Jeudi 29 septembre, Laurent Garnier sortait sa moissonneuse pour la dernière fois de l’année. Son dernier champ de soja avait du mal à dépasser les 20q/ha. «C’est extrêmement bas, un peu à l’image de tous les autres rendements de 2016» déplorait l’agriculteur d’Épernay-sous-Gevrey, village situé entre Nuits-Saint-Georges et Gevrey-Chambertin. Un résultat qualifié d’«extrêmement décevant» au vu des 35q/ha que cet exploitant de 59 ans pouvait espérer dans cette culture. Laurent Garnier ne cachait pas son envie «d’en terminer avec cette campagne» : «je ne dois pas être le seul... C’est vrai, je suis vraiment pressé de passer à la suivante. En plus des rendements très médiocres et de toutes les difficultés économiques que cela va engendrer, il n’y a aucun enseignement à tirer de cette campagne. D’habitude, quand on constate un échec dans la technique de production, on réfléchit et on tente de corriger ce qui n’a pas marché.

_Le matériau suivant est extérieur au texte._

Lemma the_list_insert Q hd l hd' : the_list (<[hd := l]> Q) hd' = if decide (hd = hd') then l else the_list Q hd'.
Proof. unfold the_list. rewrite lookup_insert. by case_decide. Qed.

Lemma the_list_Some Q hd : is_Some (Q !! hd) → Q !! hd = Some (the_list Q hd).
Proof. intros [l Hl]. unfold the_list. by rewrite Hl. Qed.

Lemma linked_list Q hd x : is_Some (Q !! hd) → x ∈ the_list Q hd → linked Q x.
Proof. intros Hs Hx. exists hd, (the_list Q hd). by rewrite <- the_list_Some. Qed.

(** What keeps the invariant. *)
Lemma inv_step Q s Q' s' : vmm_inv fl Q s → rings (nodes s') Q' → is_Some (Q' !! fl) →
  _freePageCounter s' = u32 (zlen (the_list Q' fl)) → (∀ x, linked Q' x → linked Q x) →
  (∀ p pg, pages s !! p = Some pg → in_u 32 (_virAddr pg) → in_u 32 (_phyAddr pg) →
     ∃ pg', pages s' !! p = Some pg' ∧ _phyAddr pg' = _phyAddr pg ∧ in_u 32 (_virAddr pg')) →
  mmu_shape (table s') → vmm_inv fl Q' s'.
Proof.
  intros [_ _ _ Hp Hf _] Hr Hfl Hc Hl Hpg Ht.
  assert (∀ x, linked Q' x → ∃ pg, pages s !! List_Entry_Page x = Some pg ∧ in_u 32 (_phyAddr pg) ∧
    ∃ pg', pages s' !! List_Entry_Page x = Some pg' ∧ _phyAddr pg' = _phyAddr pg ∧ in_u 32 (_virAddr pg')) as Hall.
  { intros x Hx. destruct (Hp x (Hl x Hx)) as (pg & E & H1 & H2). exists pg. split; [done|]. split; [done|]. by apply Hpg. }
  split; try done.
  - intros x Hx. destruct (Hall x Hx) as (pg & _ & H2 & pg' & E' & Hphy & Hv). exists pg'. rewrite Hphy. done.
  - intros x y Hx Hy E. destruct (Hall x Hx) as (px & E1 & _ & px' & E1' & H1 & _). destruct (Hall y Hy) as (py & E2 & _ & py' & E2' & H2 & _).
    rewrite (page_at_eq _ _ _ E1'), (page_at_eq _ _ _ E2') in E. apply Hf; [by apply Hl|by apply Hl|].
    rewrite (page_at_eq _ _ _ E1), (page_at_eq _ _ _ E2). congruence.
Qed.

(** A node moves from the place that it has in one list to the end of another. *)
Lemma getFreePage_run Q s x l : vmm_inv fl Q s → the_list Q fl = x :: l → ∃ h,
  getFreePage fl s = Ok (Some (List_Entry_Page x), set_freePageCounter (u32 (zlen l)) (set_nodes h s)) ∧
  rings h (<[fl := l]> Q) ∧ unlinked (<[fl := l]> Q) x ∧ is_Some (h !! x).
Proof.
  intros Hinv Hl. destruct Hinv as [Hr Hfl Hc _ _ _]. pose proof (the_list_Some Q fl Hfl) as HQ. rewrite Hl in HQ.
  pose proof (proj1 Hr _ _ HQ) as Hring. unfold getFreePage.
  rewrite (bind_Ok _ _ _ _ _ (on_nodes_read _ s _ (isEmpty_spec _ _ _ Hring))). rewrite bool_decide_false by done.
  destruct (node_next _ _ _ (ring_first _ _ _ Hring)) as (n & Hn & Hnx). cbn [head default from_option id] in Hnx.
  rewrite (bind_Ok _ _ _ _ _ (on_nodes_read _ s _ Hn)), Hnx, run_bind_defined.
  destruct (rings_del (nodes s) Q fl [] x l Hr HQ) as (h & Hdel & Hr' & Hs & _ & _ & Hu).
  rewrite (bind_Ok _ _ _ _ _ (vmm_nodes_run _ s _ _ Hdel)). unfold count_pages. rewrite run_bind_modify.
  exists h. split; [|split; [done|split; [done|]]].
  - cbn [_freePageCounter set_nodes]. rewrite Hc, Hl, u32_add. cbn [length]. by replace (Z.of_nat (S (length l)) + -1) with (zlen l) by lia.
  - apply Hs. eapply ring_mapped; [exact Hring|]. right. by left.
Qed.

Lemma getFreePage_empty Q s : vmm_inv fl Q s → the_list Q fl = [] → getFreePage fl s = Ok (None, s).
Proof.
  intros [Hr Hfl _ _ _ _] Hl. pose proof (the_list_Some Q fl Hfl) as HQ. rewrite Hl in HQ. unfold getFreePage.
  by rewrite (bind_Ok _ _ _ _ _ (on_nodes_read _ s _ (isEmpty_spec _ _ _ (proj1 Hr _ _ HQ)))).
Qed.

Lemma ins_before_end (hd x : Z) l : ins_before hd hd x l = l ++ [x].
Proof. unfold ins_before. by rewrite decide_True. Qed.

Lemma mapping_run Q s proc va flags ident : vmm_inv fl Q s → proc ≠ fl → is_Some (Q !! proc) → in_u 32 va →
  ∃ s', mapping4KB fl proc va flags ident s = Ok ((spec_map fl proc va ident (Q, pages s)).1, s') ∧
    (spec_map fl proc va ident (Q, pages s)).2.2 = pages s' ∧ vmm_inv fl (spec_map fl proc va ident (Q, pages s)).2.1 s' ∧
    (∀ x l, the_list Q fl = x :: l → ∃ e, e = Z.lor (_phyAddr (page_at (pages s) x)) flags ∧
       insertPTE (alignDown va PageSize) e (table s) = Ok ((), table s')).
Proof.
  intros Hinv Hne Hproc Hva. unfold mapping4KB, spec_map. destruct (the_list Q fl) as [|x l] eqn:Hl.
  { rewrite (bind_Ok _ _ _ _ _ (getFreePage_empty Q s Hinv Hl)). exists s. done. }
  destruct (getFreePage_run Q s x l Hinv Hl) as (h & Hget & Hr & Hu & Hm). rewrite (bind_Ok _ _ _ _ _ Hget). cbv zeta.
  assert (Q !! fl = Some (x :: l)) as HQ by (rewrite <- Hl; apply the_list_Some, Hinv).
  pose proof (inv_pages _ _ _ Hinv x ltac:(by exists fl, (x :: l); split; [|left])) as (pg & Hpg & Hv & Hp).
  replace (node_of_page (List_Entry_Page x)) with x by (unfold node_of_page, List_Entry_Page; lia).
  set (s1 := set_freePageCounter _ _).
  assert ((<[fl := l]> Q) !! proc = Some (the_list Q proc)) as HQ1 by (rewrite lookup_insert_ne by done; by apply the_list_Some).
  destruct (rings_addTail h _ proc _ proc x Hr HQ1 ltac:(by left) Hu Hm) as (h' & Hadd & Hr' & _). rewrite ins_before_end in Hr'.
  rewrite (bind_Ok _ _ _ _ _ (vmm_nodes_run _ s1 _ _ Hadd)), (page_at_eq _ _ _ Hpg).
  rewrite (bind_Ok _ _ _ _ _ (upd_page_run (List_Entry_Page x) _ (set_nodes h' s1) pg Hpg)).
  rewrite (bind_Ok _ _ _ _ _ (page_of_run (List_Entry_Page x) _ _ (lookup_insert_eq _ _ _))). cbn [_phyAddr set_virAddr].
  destruct (insertPTE_ends (table s) (alignDown va PageSize) (Z.lor (_phyAddr pg) flags) (inv_table _ _ _ Hinv) (alignDown_range va Hva)) as (t & Ht & Hsh).
  rewrite (bind_Ok _ _ _ _ _ (on_table_run _ (set_pages _ (set_nodes h' s1)) _ _ Ht)).
  eexists. split; [reflexivity|]. cbn [fst snd pages set_table set_pages]. split_and!.
  - done.
  - apply (inv_step Q s); [done|done| | | | |done].
    + rewrite lookup_insert_ne by done. apply lookup_insert_is_Some'. by left.
    + rewrite !the_list_insert. by rewrite decide_False, decide_True.
    + intros y [[Hy|Hy]%elem_of_app|Hy]%linked_insert.
      * by apply (linked_list Q proc).
      * apply list_elem_of_singleton in Hy as ->. exists fl, (x :: l). split; [done|by left].
      * apply linked_insert in Hy as [Hy|Hy]; [|done]. exists fl, (x :: l). split; [done|by right].
    + intros p pg' Hpg' Hv' Hp'. cbn [pages set_table set_pages]. destruct (decide (p = List_Entry_Page x)) as [->|Hnp].
      * rewrite lookup_insert_eq. eexists. split; [reflexivity|]. rewrite Hpg in Hpg'. injection Hpg' as <-. cbn [_phyAddr _virAddr].
        split; [done|]. destruct ident; [done|by apply alignDown_range].
      * rewrite lookup_insert_ne by done. by exists pg'.
  - intros y k [= <- <-]. exists (Z.lor (_phyAddr pg) flags). rewrite (page_at_eq _ _ _ Hpg). done.
Qed.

Cette année, je pense qu’il n’y avait rien à faire compte tenu des conditions climatiques déplorables que nous avons eues».

30q/ha en blé
Le Côte d’orien installé en 1977 n’avait jamais connu pareils résultats dans ses cultures de blé, avec des rendements 2016 variant de 45 à 48q/ha : «je suis même descendu à 30q/ha dans un champ à très bon potentiel, très uniforme, où tout avait été réalisé en temps et en heure d’un point de vue technique entre l’apport d’azote et les fongicides. Le désherbage avait été réussi lui aussi. Malheureusement, les conditions climatiques avec une très forte pluviométrie ont tout planté». Sa parcelle de pois d’hiver a terminé à 6q/ha alors qu’un tonnage sept fois plus important pouvait être escompté : «la bactériose s’est développée au printemps et a détruit toutes les plantes. J’étais proche des 40q/ha en 2015 après avoir semé au printemps. J’espérais en tirer davantage cette année en ayant introduit la culture durant l’hiver. C’est raté !» Le colza termine pour sa part à 31q/ha, quand la moyenne quinquennale de l’exploitation était encore à 39q/ha avant cette récolte. La seule bonne nouvelle de l’été est venue de l’orge d’hiver : «j’ai obtenu un rendement final de 70q/ha, en variété Esterel. Ce résultat est très bon par rapport à la moyenne départementale, et même par rapport à ce qui a été enregistré dans les alentours. Je n’ai pourtant rien fait de particulier.... Encore une fois, il n’y a aucun enseignement à tirer de cette campagne vraiment atypique».

24q/ha au mieux en soja
Laurent Garnier comptait sur son soja pour rattraper quelque peu la donne : «la culture se présentait plutôt bien jusqu’en août. Mais plusieurs jours de canicule ont arrêté brutalement la végétation. En l’espace de deux jours, les champs sont passés du vert foncé à une couleur de pelure d’oignon... Ce n’était pas bon signe. Pourtant, la forte pluie qui a suivi a permis une maturité normale. Je pensais que le potentiel de rendement allait se refaire une santé, avec un poids de mille grains susceptible de remonter».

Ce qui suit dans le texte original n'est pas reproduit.